В первые три дня на меня никто не обращал внимания, напротив – если я подходил к группе людей, разговаривавших друг с другом, они сразу замолкали. Я понимал их, хотя чувствовал себя неуютно. Я был студентом, который хотел понаблюдать за людьми с экзистенциальными трудностями. Во всяком случае так, казалось, меня воспринимали те мужчины. И казалось, никто не замечал, что я побаиваюсь их, ведь они пережили намного больше меня.
На третий день меня подозвал к себе бывший известный берлинский футболист и предложил с ним прогуляться. Очевидно, мужчина был уважаем другими. И, таким образом, я вступил в беседу и с другими: откуда я? Что я делаю? Надолго я здесь? И т. д. К моему удивлению, вскоре мужчины начали рассказывать и о себе, почему они тут оказались, они рассказывали о своих женах и детях, о своих расставаниях, о тоске по семье. Часто у меня складывалось впечатление, что некоторые хотят оправдать свое пребывание в этой клинике. Передо мной! Перед студентом с его ничтожным жизненным опытом!
Постепенно я узнал множество историй их жизней, в том числе и благодаря тому, что в столовой стоял рояль, на котором я поигрывал.

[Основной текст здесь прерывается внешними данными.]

Lemma advances_paused k p :
  paused p = true -> advances k p = (replicate k false, p).
Proof.
  intros Hp. induction k as [|k IH]; [done|].
  simpl. rewrite (advance_paused p Hp), IH. done.
Qed.

Lemma advances_inside k p :
  paused p = false ->
  (index p + Z.of_nat k < timeline_length p - 1)%Z ->
  advances k p = (replicate k false, set_index p (index p + Z.of_nat k)).
Proof.
  revert p. induction k as [|k IH]; intros p Hp Hlt.
  - simpl. by rewrite Z.add_0_r, set_index_same.
  - cbn [advances]. rewrite advance_inside by (done || lia).
    rewrite IH by (done || (unfold timeline_length in *; simpl; lia)).
    simpl. do 2 f_equal. lia.
Qed.

Lemma advances_S k p :
  advances (S k) p =
  let '(r, p1) := advance p in
  let '(rs, p2) := advances k p1 in (r :: rs, p2).
Proof. reflexivity. Qed.

Lemma advances_snoc k p :
  advances (S k) p =
  let '(rs, p1) := advances k p in
  let '(r, p2) := advance p1 in (rs ++ [r], p2).
Proof.
  revert p. induction k as [|k IH]; intros p.
  - simpl. by destruct (advance p).
  - rewrite (advances_S (S k)), (advances_S k p).
    destruct (advance p) as [r p1]. rewrite IH.
    destruct (advances k p1) as [rs p2]. by destruct (advance p2).
Qed.

(** C5: on a timeline of [n >= 2] points, [n - 1] calls of [advance()]
    from index 0, unpaused, return the re-fetch signal exactly once, on
    the last call, and leave the index at 0. *)
Theorem advance_exhausts_window_once p (n : nat) :
  length (timeline p) = n ->
  (2 <= n)%nat ->
  index p = 0%Z ->
  paused p = false ->
  let '(signals, p') := advances (n - 1) p in
  signals = replicate (n - 2) false ++ [true]
  /\ length (filter (fun r => r = true) signals) = 1%nat
  /\ index p' = 0%Z
  /\ timeline p' = timeline p.
Proof.
  intros Hn Hge Hi Hp.
  replace (n - 1)%nat with (S (n - 2)) by lia.
  rewrite advances_snoc.
  rewrite advances_inside
    by (done || (unfold timeline_length; rewrite Hi, Hn; lia)).
  rewrite advance_wraps;
    [|done|unfold timeline_length; simpl; rewrite Hi, Hn; lia].
  repeat split; try done.
  rewrite filter_app. simpl.
  assert (Hnil : forall k, filter (fun r : bool => r = true)
                             (replicate k false) = []).
  { induction k as [|k IH]; [done|]. simpl.
    rewrite filter_cons_False by done. exact IH. }
  by rewrite Hnil.
Qed.

(** C6: on 5000 points with the cursor at [i], [i + 50] short of the
    last index, [togglePause()] and 50 calls of [advance()] leave the
    cursor at [i]; a second [togglePause()] and 50 more calls move it to
    [i + 50], and none of the calls signals a wrap. *)
Theorem pause_then_resume_scenario p (i : Z) :
  length (timeline p) = 5000%nat ->
  index p = i ->
  (i + 50 < 5000 - 1)%Z ->
  paused p = false ->
  let '(paused1, p1) := togglePause p in
  let '(signals1, p2) := advances 50 p1 in
  let '(paused2, p3) := togglePause p2 in
  let '(signals2, p4) := advances 50 p3 in
  paused1 = true /\ index p2 = i /\ signals1 = replicate 50 false
  /\ paused2 = false /\ index p4 = (i + 50)%Z
  /\ signals2 = replicate 50 false.
Proof.
  intros Hn Hi Hlt Hp.
  unfold togglePause at 1. rewrite Hp. cbn [negb paused].
  rewrite advances_paused by done.
  unfold togglePause. cbn [negb paused timeline index isLive loading
                             error currentTime progress].
  rewrite advances_inside
    by (done || (unfold timeline_length; simpl; rewrite Hn, Hi; lia)).
  simpl. by rewrite Hi.
Qed.
End PlayerFacts.

(** A run of C5 on a timeline of three points. *)
Lemma advance_exhausts_window_once_witness :
  let p := mkPlayer (flat_timeline 3 1%Q) 0 true false None "" 0%Q false in
  let '(signals, p') := advances 2 p in
  signals = replicate 1 false ++ [true]
  /\ length (filter (fun r => r = true) signals) = 1%nat
  /\ index p' = 0%Z
  /\ timeline p' = timeline p.
Proof.
  exact (advance_exhausts_window_once
           (mkPlayer (flat_timeline 3 1%Q) 0 true false None "" 0%Q false) 3
           eq_refl (le_S _ _ (le_n 2)) eq_refl eq_refl).
Defined.

(** A run of C6 from index 10. *)
Lemma pause_then_resume_scenario_witness :
  let p := mkPlayer (flat_timeline 5000 1%Q) 10 true false None "" 0%Q false in
  let '(paused1, p1) := togglePause p in
  let '(signals1, p2) := advances 50 p1 in
  let '(paused2, p3) := togglePause p2 in
  let '(signals2, p4) := advances 50 p3 in
  paused1 = true /\ index p2 = 10%Z /\ signals1 = replicate 50 false
  /\ paused2 = false /\ index p4 = (10 + 50)%Z
  /\ signals2 = replicate 50 false.
Proof.
  exact (pause_then_resume_scenario
           (mkPlayer (flat_timeline 5000 1%Q) 10 true false None "" 0%Q false)
           10 (length_replicate _ _) eq_refl eq_refl eq_refl).
Defined.

(* ================================================================== *)
(** * Properties of the synthetic generator and of [fetchLive] *)
(* ================================================================== *)

Section GeneratorFacts.
Context {Num : Type} `{JsNumber Num} (host : Host Num).

(** The main loop pushes one point per round. *)
Lemma walk_loop_length ss weekAgo n i w c :
  length (fst (walk_loop host ss weekAgo n i w c)) = n.
Proof.
  revert i w c. induction n as [|n IH]; intros i w c; [done|].
  cbn [walk_loop]. unfold mbind, Rand_bind.
  destruct (walk_step host (storm_factor i ss) w c) as [w' c1].
  specialize (IH (S i) w' c1).
  destruct (walk_loop host ss weekAgo n (S i) w' c1) as [rest c2].
  simpl in *. by rewrite IH.
Qed.

(** The generator always returns [points] points. *)
Lemma generateSimulatedTimeline_length c :
  length (fst (generateSimulatedTimeline host c)) = points.
Proof.
  unfold generateSimulatedTimeline, mbind, Rand_bind.
  destruct (storms host c) as [ss c1]. apply walk_loop_length.
Qed.
End GeneratorFacts.

Section FetchLiveFacts.
Variable host : Host float.

Lemma Promise_all_Ok {A B C D : Type} first (a : Result A) (b : Result B)
    (c : Result C) (d : Result D) x y z w :
  Promise_all first a b c d = Ok (x, y, z, w) <->
  a = Ok x /\ b = Ok y /\ c = Ok z /\ d = Ok w.
Proof.
  unfold Promise_all. split.
  - destruct a, b, c, d; try done. by intros [= -> -> -> ->].
  - by intros (-> & -> & -> & ->).
Qed.

(** The failures the code names all end in a throw of the [try] block: a
    rejected fetch, a plasma or mag response that is not ok, a timeline
    of fewer than 100 points. *)
Lemma acquire_rejected message :
  acquire (FetchRejected message) = Throw message.
Proof. reflexivity. Qed.

Lemma acquire_not_ok plasmaRes magRes kpRes xrayRes first :
  ok plasmaRes = false \/ ok magRes = false ->
  acquire (FetchResolved plasmaRes magRes kpRes xrayRes first)
  = Throw "NOAA API unavailable".
Proof.
  intros [Hk|Hk]; unfold acquire; rewrite Hk; [done|].
  by rewrite orb_true_r.
Qed.

Lemma acquire_insufficient plasma mag kp xray kpOk xrayOk first tl :
  parseNOAAData plasma mag kp xray = Ok tl ->
  (length tl < 100)%nat ->
  acquire (FetchResolved (mkResponse true (Ok plasma))
                         (mkResponse true (Ok mag))
                         (mkResponse kpOk (Ok kp))
                         (mkResponse xrayOk (Ok xray)) first)
  = Throw "Insufficient data".
Proof.
  intros Hparse Hlen. unfold acquire. simpl.
  unfold mbind, Result_bind. rewrite Hparse.
  by destruct (Nat.ltb_spec (length tl) 100); [|lia].
Qed.

(** What the [try] block makes of bodies that are all JSON. *)
Lemma acquire_parsed plasma mag kp xray kpOk xrayOk first :
  acquire (FetchResolved (mkResponse true (Ok plasma))
                         (mkResponse true (Ok mag))
                         (mkResponse kpOk (Ok kp))
                         (mkResponse xrayOk (Ok xray)) first)
  = tl ← parseNOAAData plasma mag kp xray;
    if (length tl <? 100)%nat then Throw "Insufficient data" else Ok tl.
Proof. reflexivity. Qed.





End FetchLiveFacts.



(* ================================================================== *)
(** * Properties of the sonification engine *)
(* ================================================================== *)

Section EngineFacts.
Context {Num : Type} `{JsNumber Num} (host : Host Num).
Implicit Types (e : SonEngine Num) (a : Audio Num).

(** C10: every operation of the engine tests [this.on] first.  [start()]
    on a running engine, and [update(d)] and [stop()] on a stopped one,
    return at once: no field of the engine changes, no node is allocated,
    no call reaches Tone.js, no random number is drawn.  [update(null)]
    returns at once whatever the flag. *)
Theorem engine_operations_gated_by_on
    e a (now : Num) (d : option (Sample Num)) (draws : nat) :
  (if on e
   then start e a = (e, a)
   else update host now d e draws = ([], e, draws) /\ stop e a = (e, a))
  /\ update host now None e draws = ([], e, draws).
Proof.
  unfold start, update, stop.
  destruct (on e); simpl; repeat split; by destruct d.
Qed.

(** A started engine is on, a stopped one off. *)
Lemma start_turns_on e a : on (fst (start e a)) = true.
Proof. unfold start. by destruct (on e) eqn:Hon. Qed.

Lemma stop_turns_off e a : on (fst (stop e a)) = false.
Proof. unfold stop. by destruct (on e) eqn:Hon. Qed.

(** [start()] on a stopped engine allocates the thirteen nodes. *)
Lemma start_allocates e a :
  on e = false -> allocated (snd (start e a)) = (allocated a + 13)%nat.
Proof. unfold start. by intros ->. Qed.
End EngineFacts.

Например, когда я тихо играл танго (дело было в начале 60-х), со мной заговорил один человек и шепнул на ухо, что именно под это танго он познакомился с любовью своей жизни.

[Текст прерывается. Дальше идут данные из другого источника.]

Lemma kept_record_carries_metadata_witness :
  exists log',
    _parse_cloudwatch_log sample_json_loads sample_repr sample_lower []
      error_entry sample_additional_data = Ok (true, log') /\
    dict_get "logGroup" log' = Some (JStr "/aws/lambda/shipper-test").
Proof.
  eexists. split; [vm_compute; reflexivity|].
  refine (kept_record_carries_metadata sample_json_loads sample_repr sample_lower []
            error_entry sample_additional_data _ _ eq_refl _
            "logGroup" (JStr "/aws/lambda/shipper-test") eq_refl _).
  - nodup_keys.
  - vm_compute. reflexivity.
  - intros H. discriminate H.
Defined.

Lemma add_level_timeout_witness :
  _add_level [("level", JStr "debug"); ("message", JStr "Task timed out after 3 s")]
  = Ok [("level", JStr "debug"); ("message", JStr "Task timed out after 3 s")] /\
  exists log',
    _add_level timeout_entry = Ok log' /\
    dict_get "level" log' = Some (JStr "error").
Proof.
  split.
  - exact (proj1 (add_level_timeout
                    [("level", JStr "debug");
                     ("message", JStr "Task timed out after 3 s")]) eq_refl).
  - destruct (proj2 (add_level_timeout timeout_entry)
                "2024-01-01T00:00:03Z req-789 Task timed out after 3.00 seconds"
                eq_refl eq_refl) as (log' & H & Hl & _).
    exists log'. split; [exact H | exact Hl].
Defined.

Lemma entry_without_required_fields_witness :
  _parse_cloudwatch_log sample_json_loads sample_repr sample_lower []
    no_timestamp_entry sample_additional_data = Err KeyError.
Proof.
  exact (proj1 (entry_without_required_fields sample_json_loads dumps_plain
                  sample_repr sample_lower [] no_timestamp_entry sample_additional_data
                  (or_introl (conj eq_refl eq_refl)))).
Defined.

Когда я играл медленный вальс, другой человек рассказал мне, что этот вальс был самым прекрасным танцем в его жизни. Однажды ко мне подсел мужчина, с которым мы договорились сыграть фокстрот и многое другое в 4 руки. Я вспоминаю его сейчас – симпатичное, чувственное мужское лицо. Он хотел стать концертным пианистом, но оставил карьеру, потому что его жена-проститутка нарожала ему шестерых детей.

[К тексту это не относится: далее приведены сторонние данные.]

(** C5.  While the thread of [c] is inside [AddPointer] or [RemovePointer]
    with the suppression flag set, a call it makes to [operator new] (as the
    container does for its nodes) completes: it is not blocked by the
    lock its own thread holds, it returns the block [malloc] produced, and it
    leaves the registry and the rest of the tracker untouched, so the block
    is not recorded.  The same holds for [operator delete] and for any
    series of such calls. *)
Theorem reentrant_allocation_is_skipped `{Platform}
    (fuel : nat) (c : Caller) (size : N) (block : ptr) (ops : list StorageOp)
    (st : Process) :
  suppressed_for c st →
  (∃ st', operator_new (S fuel) c size st = Done (fst (malloc size (heap st)), st')
          ∧ memTracker st' = memTracker st
          ∧ debug_output st' = debug_output st)
  ∧ (∃ st', operator_delete (S fuel) c block st = Done st'
            ∧ memTracker st' = memTracker st
            ∧ debug_output st' = debug_output st)
  ∧ (∃ st', container_storage (operator_new (S fuel)) (operator_delete (S fuel)) c ops st
            = Done st'
            ∧ memTracker st' = memTracker st
            ∧ debug_output st' = debug_output st).
Proof.
  intros Hs. repeat split.
  - rewrite operator_new_suppressed by exact Hs. by eexists.
  - rewrite operator_delete_suppressed by exact Hs. by eexists.
  - rewrite container_storage_suppressed by exact Hs. by eexists.
Qed.

Lemma reentrant_allocation_is_skipped_witness :
  @suppressed_for demo site_a inside_add
  ∧ ∃ st', @operator_new demo 1 site_a 48%N inside_add = Done (4208%N, st')
           ∧ @memTracker demo st' = @memTracker demo inside_add
           ∧ @debug_output demo st' = @debug_output demo inside_add.
Proof.
  assert (@suppressed_for demo site_a inside_add) as Hs by (by repeat split).
  split; [exact Hs|].
  exact (proj1 (@reentrant_allocation_is_skipped demo 0 site_a 48%N 0%N [] inside_add Hs)).
Defined.

(** C6.  From a process in which no thread is inside the tracker: after
    [Pause], any series of allocations and deallocations (and further
    pauses), up to the next [Resume], runs to completion and leaves the
    registry as it was; [Pause] and [Resume] themselves leave it as it was;
    and after [Resume] tracking is active again: the flag is clear and the
    next [AddPointer] of a non-null address records it. *)
Theorem paused_interval_preserves_registry `{Platform}
    (fuel : nat) (c c' : Caller) (evs : list Event) (st : Process) :
  idle st →
  never_resumed evs = true →
  ∃ st1 st2 log st3,
    Pause c st = Done st1
    ∧ memTrackerPool st1 = memTrackerPool st
    ∧ run (S (S fuel)) evs st1 = Done (st2, log)
    ∧ memTrackerPool st2 = memTrackerPool st
    ∧ Resume c' st2 = Done st3
    ∧ memTrackerPool st3 = memTrackerPool st
    ∧ paused st3 = false
    ∧ ∀ p size, p ≠ NULL →
        ∃ st4, memTracker_AddPointer (S fuel) c' p size st3 = Done st4
               ∧ memTrackerPool st4
                 = <[p := AllocationInfo_ctor c' size]> (memTrackerPool st).
Proof.
  intros Hi Hn.
  assert (idle (set_paused true st)) as Hi1 by exact Hi.
  destruct (steps_paused evs (set_paused true st) eq_refl Hn) as [Hm _].
  pose proof (steps_idle evs _ Hi1) as Hi2.
  assert (memTrackerPool (fst (steps evs (set_paused true st))) = memTrackerPool st)
    as Hpool by (unfold memTrackerPool; by rewrite Hm).
  exists (set_paused true st), (fst (steps evs (set_paused true st))),
         (snd (steps evs (set_paused true st))),
         (set_paused false (fst (steps evs (set_paused true st)))).
  split; [by apply Pause_idle|]. split; [reflexivity|].
  split; [rewrite run_idle by exact Hi1; by destruct (steps evs _)|].
  split; [exact Hpool|].
  split; [by apply Resume_idle|]. split; [exact Hpool|]. split; [reflexivity|].
  intros p size Hp. eexists. split; [apply AddPointer_idle; exact Hi2|].
  rewrite added_pool.
  change (memTrackerPool (set_paused false ?x)) with (memTrackerPool x).
  rewrite Hpool, tracking_active by reflexivity.
  by destruct (N.eqb_spec p NULL).
Qed.

Lemma paused_interval_preserves_registry_witness :
  never_resumed exempt_program = true
  ∧ ∃ st1 st2 log st3,
      @Pause demo site_a one_leak = Done st1
      ∧ @memTrackerPool demo st1 = @memTrackerPool demo one_leak
      ∧ @run demo 2 exempt_program st1 = Done (st2, log)
      ∧ @memTrackerPool demo st2 = @memTrackerPool demo one_leak
      ∧ @Resume demo site_b st2 = Done st3
      ∧ @memTrackerPool demo st3 = @memTrackerPool demo one_leak
      ∧ @paused demo st3 = false
      ∧ ∀ p size, p ≠ NULL →
          ∃ st4, @memTracker_AddPointer demo 1 site_b p size st3 = Done st4
                 ∧ @memTrackerPool demo st4
                   = <[p := AllocationInfo_ctor site_b size]> (@memTrackerPool demo one_leak).
Proof.
  split; [reflexivity|].
  apply (@paused_interval_preserves_registry demo 0 site_a site_b exempt_program one_leak).
  - reflexivity.
  - reflexivity.
Defined.

(** C7.  When tracking is active and the non-null address [p] is already in
    the registry, another [AddPointer] for [p] completes, replaces the record
    of [p] by one with the new size, prints nothing, keeps the number of
    records, and leaves exactly one record for [p] in the container. *)
Theorem duplicate_add_overwrites `{Platform}
    (fuel : nat) (c : Caller) (p : ptr) (size' : N) (st : Process) :
  idle st →
  paused st = false →
  p ≠ NULL →
  is_Some (memTrackerPool st !! p) →
  ∃ st',
    memTracker_AddPointer (S fuel) c p size' st = Done st'
    ∧ memTrackerPool st' = <[p := AllocationInfo_ctor c size']> (memTrackerPool st)
    ∧ AllocationInfo.size <$> memTrackerPool st' !! p = Some size'
    ∧ debug_output st' = debug_output st
    ∧ size (memTrackerPool st') = size (memTrackerPool st)
    ∧ length (filter (λ e, e.1 = p) (iteration (memTrackerPool st'))) = 1.
Proof.
  intros Hi Hp Hn [old Hold].
  exists (added c p size' st).
  assert (memTrackerPool (added c p size' st)
          = <[p := AllocationInfo_ctor c size']> (memTrackerPool st)) as Hpool.
  { rewrite added_pool, tracking_active by exact Hp. by destruct (N.eqb_spec p NULL). }
  split; [by apply AddPointer_idle|]. split; [exact Hpool|].
  rewrite Hpool. split; [by rewrite lookup_insert_eq|].
  split; [apply added_output|].
  split; [by apply map_size_insert_Some|].
  apply iteration_key_once. rewrite lookup_insert_eq. by eexists.
Qed.

Lemma duplicate_add_overwrites_witness :
  ∃ st',
    @memTracker_AddPointer demo 1 site_b 4096%N 7%N one_leak = Done st'
    ∧ @memTrackerPool demo st'
      = <[4096%N := AllocationInfo_ctor site_b 7%N]> (@memTrackerPool demo one_leak)
    ∧ AllocationInfo.size <$> @memTrackerPool demo st' !! 4096%N = Some 7%N
    ∧ @debug_output demo st' = @debug_output demo one_leak
    ∧ size (@memTrackerPool demo st') = size (@memTrackerPool demo one_leak)
    ∧ length (filter (λ e, e.1 = 4096%N) (@iteration demo (@memTrackerPool demo st'))) = 1.
Proof.
  apply (@duplicate_add_overwrites demo 0 site_b 4096%N 7%N one_leak).
  - reflexivity.
  - reflexivity.
  - discriminate.
  - vm_compute. by eexists.
Defined.



(** C9.  The four allocation entry points compute the same result from the
    same size, caller and process, whatever file and line they are given;
    so do the four deallocation entry points from the same pointer. *)
Theorem entry_points_agree `{Platform}
    (fuel : nat) (form form' : Form) (c : Caller) (size : N) (pointer : ptr)
    (st : Process) :
  call_new fuel form c size st = call_new fuel form' c size st
  ∧ call_delete fuel form c pointer st = call_delete fuel form' c pointer st.
Proof.
  split.
  - by rewrite !call_new_operator_new.
  - by rewrite !call_delete_operator_delete.
Qed.

(** C10.  [Pause] and [Resume] assign the flag, whatever it was: from a
    process in which no thread is inside the tracker, each completes with the
    flag set, respectively clear, and nothing else changed; two of the same
    in a row do what one does; and after any number of [Pause]s one
    [Resume] leaves the process exactly as a [Resume] alone would, with
    tracking active. *)
Theorem pause_resume_idempotent `{Platform}
    (fuel : nat) (c1 c2 : Caller) (n : nat) (st : Process) :
  idle st →
  Pause c1 st = Done (set_paused true st)
  ∧ Resume c1 st = Done (set_paused false st)
  ∧ (Pause c1 st ≫= Pause c2) = Pause c2 st
  ∧ (Resume c1 st ≫= Resume c2) = Resume c2 st
  ∧ fst <$> run (S (S fuel)) (replicate n (CallPause c1) ++ [CallResume c2]) st
    = Resume c2 st
  ∧ paused (set_paused false st) = false.
Proof.
  intros Hi.
  assert (∀ b, idle (set_paused b st)) as Hib by (intros b; exact Hi).
  split; [by apply Pause_idle|]. split; [by apply Resume_idle|].
  rewrite !Pause_idle, !Resume_idle, !bind_Done by exact Hi.
  rewrite Pause_idle, Resume_idle by apply Hib.
  split; [done|]. split; [done|]. split; [|done].
  rewrite run_idle by exact Hi. cbn [fmap outcome_fmap]. f_equal.
  clear Hib. revert st Hi. induction n as [|n IH]; intros st Hi.
  - reflexivity.
  - cbn [replicate app steps step fst]. rewrite IH by exact Hi.
    reflexivity.
Qed.

Lemma pause_resume_idempotent_witness :
  @Pause demo site_a one_leak = Done (@set_paused demo true one_leak)
  ∧ @Resume demo site_a one_leak = Done (@set_paused demo false one_leak)
  ∧ (@Pause demo site_a one_leak ≫= @Pause demo site_b) = @Pause demo site_b one_leak
  ∧ (@Resume demo site_a one_leak ≫= @Resume demo site_b) = @Resume demo site_b one_leak
  ∧ fst <$> @run demo 2 (replicate 3 (CallPause site_a) ++ [CallResume site_b]) one_leak
    = @Resume demo site_b one_leak
  ∧ @paused demo (@set_paused demo false one_leak) = false.
Proof.
  exact (@pause_resume_idempotent demo 0 site_a site_b 3 one_leak eq_refl).
Defined.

Ах, мне очень хочется рассказать и о многих других, с жизнью которых мне разрешено было познакомиться. Пару слов о моем соседе. Однажды вечером он позвал меня к себе в комнату. Такие посещения были строго запрещены, но я не мог ему отказать. Он был бывшим эсэсовцем и, должно быть, страдал от своей прошлой карьеры. После того, как его разоблачили, он не смог найти работу. Ему больше ничего не осталось, кроме «своей» бутылки. Когда он замолчал, я рассказал ему, что мой отец тоже служил в СС и за несколько дней до окончания войны был смертельно ранен в лесу близ Старгарда. Я не умолчал о своем отвращении к тому, что делало СС. Он посмотрел на меня, хотел что-то сказать, но, не найдя слов, положил свою руку на мою и судорожно вздохнул, чтобы не разразиться плачем.